Les textes étaient accompagnés de vidéos, toutes en ligne sur le site : http://enlacezapatista.ezln.org.mx/

Ces textes sont destinés à nous interpeller, tout comme l’était la « Sexta ».

Bonne lecture !

Rappel : la Sixième Déclaration de la Forêt Lacandone

En 2005, 20 ans après la naissance de l’EZLN, et 10 ans après le soulèvement en armes, les zapatistes ont appelé largement à signer leur Sixième Déclaration de la Forêt Lacandone. Ce texte présente leur analyse de la situation actuelle : « nous disons que la globalisation néolibérale est une guerre de conquête du monde, une guerre mondiale, une guerre que fait le capitalisme pour dominer mondialement. (…) le capitalisme de la globalisation néolibérale se fonde sur l’exploitation, le pillage, le mépris et la répression contre ceux qui ne se laissent pas faire. C’est-à-dire comme avant, mais maintenant globalisé, mondial. »
« Mais ce n’est pas si facile pour la globalisation néolibérale, parce que les exploités de chaque pays ne se laissent pas faire et ne se résignent pas, mais se rebellent ; (…) comme il y a une globalisation néolibérale, il y a une globalisation de la rébellion. (…) nous voyons que dans notre pays, il y a beaucoup de gens qui ne se laissent pas faire, qui ne se rendent pas, qui ne se vendent pas. Autrement dit, des gens dignes. »

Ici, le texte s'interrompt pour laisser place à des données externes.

Lemma fraction_ok s fl b : 0 <= s -> 0 <= fl < zlen (digits s) -> zlen (digits s) + 1 <= zlen b ->
  exists s' D, fraction_digits fl s (zlen (digits s) + 1) b = (Ok (s', zlen (digits s) + 1 - fl), ends_at (zlen (digits s) + 1) D b) /\ 0 <= s' /\ digits s = digits s' ++ D /\ zlen D = fl.
Proof.
  intros Hs Hfl Hb. pose proof (Z.div_mod fl 2 ltac:(lia)) as Ed. pose proof (Z.mod_pos_bound fl 2 ltac:(lia)) as Hm. set (k := Z.to_nat (fl / 2)). assert (Hk : Z.of_nat k = fl / 2) by (apply Z2Nat.id, Z.div_pos; lia).
  set (N := zlen (digits s) + 1). destruct (fraction_pairs_ok k s N [] b) as (s' & D & E & Hs' & Edig & HD); [done|lia|change (zlen (@nil Z)) with 0; lia|lia|].
  rewrite app_nil_r, ends_at_nil in E. unfold fraction_digits. change (zlen (@nil Z)) with 0 in E. rewrite !Z.sub_0_r in E. erewrite bind_ok by exact E. cbv beta iota.
  destruct (Z.eqb_spec (fl mod 2) 0) as [E0|E0]; cbn [negb]; [exists s', D; split_and!; [|done..|lia]; unfold ret; do 3 f_equal; lia|].
  assert (H10 : 10 <= s'). { destruct (Z.le_gt_cases 10 s'); [done|]. pose proof (digits_length_le 1 s' ltac:(lia) ltac:(lia)). rewrite Edig, zlen_app in Hfl. lia. }
  pose proof (zlen_ends_at N D b ltac:(lia) ltac:(lia)) as Hl. erewrite bind_ok by (apply put_at_ok; [lia|change (zlen [_]) with 1; lia]). unfold ret. fold (digit_char (s' mod 10)).
  replace (N - 2 * Z.of_nat k - 1) with (N - zlen D - 1) by lia. rewrite ends_at_overwrite by (done || lia). rewrite ends_at_ends_at by (change (zlen [_]) with 1; lia).
  exists (s' / 10), ([digit_char (s' mod 10)] ++ D). rewrite zlen_app. change (zlen [_]) with 1. split_and!; [do 3 f_equal; lia|apply Z.div_pos; lia| |lia]. rewrite Edig, (digits_10 s' H10). by rewrite <- app_assoc.
Qed.

(** The buffer for the digits of a number of 32 or 64 bits and a decimal point. *)
Lemma significand_fits bits s : bits = 32 \/ bits = 64 -> 0 <= s < 2 ^ bits -> zlen (digits s) <= 20 /\ zlen (digits s) + 1 <= zlen (point_buffer bits) /\ count_digits bits s = Ok (zlen (digits s)).
Proof.
  intros Hb Hs. split; [by apply (digits_le_bits bits)|]. destruct Hb as [->| ->].
  - split; [|by apply do_count_digits32_ok]. change (zlen (point_buffer 32)) with 11. pose proof (digits_length_le 10 s ltac:(lia) ltac:(lia)). lia.
  - split; [|by apply do_count_digits64_ok]. change (zlen (point_buffer 64)) with 21. pose proof (digits_le_bits 64 s ltac:(by right) Hs). lia.
Qed.

Lemma write_point_ok bits s i pt E : bits = 32 \/ bits = 64 -> 0 <= s < 2 ^ bits -> 1 <= i <= zlen (digits s) -> pt <> 0 ->
  write_significand_point (SmallDecimal bits s E) (zlen (digits s)) i pt = Ok (take (Z.to_nat i) (digits s) ++ pt :: drop (Z.to_nat i) (digits s)).
Proof.
  intros Hbits Hs Hi Hpt. destruct (significand_fits bits s Hbits Hs) as (Hn & Hb & _). unfold write_significand_point, write_significand_buf. rewrite (proj2 (Z.eqb_neq pt 0) Hpt).
  set (b := point_buffer bits) in *. cbv zeta.
  destruct (fraction_ok s (zlen (digits s) - i) b) as (s' & D & Efr & Hs' & Ed & HD); [lia|lia|lia|]. set (N := zlen (digits s) + 1) in *.
  assert (Hi' : zlen (digits s') = i) by (apply (f_equal zlen) in Ed; rewrite zlen_app in Ed; lia). erewrite bind_ok by exact Efr. cbv beta iota.
  pose proof (zlen_ends_at N D b ltac:(lia) ltac:(lia)) as Hl. erewrite bind_ok by (apply put_at_ok; [lia|change (zlen [_]) with 1; lia]).
  replace (N - (zlen (digits s) - i) - 1) with (N - zlen D - 1) by lia. rewrite ends_at_overwrite by (done || lia). rewrite ends_at_ends_at by (change (zlen [_]) with 1; lia).
  replace (N - zlen D - 1 - i) with 0 by lia. set (t := [pt] ++ D). assert (Ht : zlen t = 1 + (zlen (digits s) - i)) by (subst t; rewrite zlen_app; change (zlen [pt]) with 1; lia).
  erewrite bind_ok by (rewrite at_offset_0, <- Hi'; apply do_format_decimal_at; rewrite ?zlen_ends_at by lia; lia).
  replace (zlen (digits s')) with (N - zlen t) by lia. rewrite ends_at_ends_at by lia. unfold ret. assert (HN : N = zlen (digits s' ++ t)) by (rewrite zlen_app; lia).
  rewrite HN, take_ends_at by (rewrite <- HN; lia). rewrite Ed. replace (Z.to_nat i) with (length (digits s')) by (unfold zlen in Hi'; lia). by rewrite take_app_length, drop_app_length.
Qed.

Il s’agit d’une déclaration qui s’adresse aussi à nous, syndicats de transformation sociale. Cette déclaration affirme notamment : « Dans le monde, nous allons davantage fraterniser avec les luttes de résistance contre le néolibéralisme et pour l’humanité. Et nous allons soutenir, bien que ce soit peu de chose, ces luttes. Et nous allons, dans le respect mutuel, échanger nos expériences, histoires, idées, rêves. Nous avançons vers la démocratie, la liberté et la justice pour ceux à qui elles sont niées. Nous avançons avec une autre politique, pour un programme de gauche et pour une nouvelle constitution. »

L’appel de cette Déclaration résonne ici et là-bas et doit nous interpeller : « Nous demandons aux hommes et aux femmes qui ont une bonne pensée dans leur cœur, qui sont d’accord avec notre parole et qui n’ont pas peur, ou qui ont peur mais qui se contrôlent, qu’ils déclarent publiquement s’ils sont d’accord avec cette idée que nous déclarons et nous allons ainsi voir tout de suite avec qui et comment et où et quand va se faire ce nouveau pas dans la lutte. »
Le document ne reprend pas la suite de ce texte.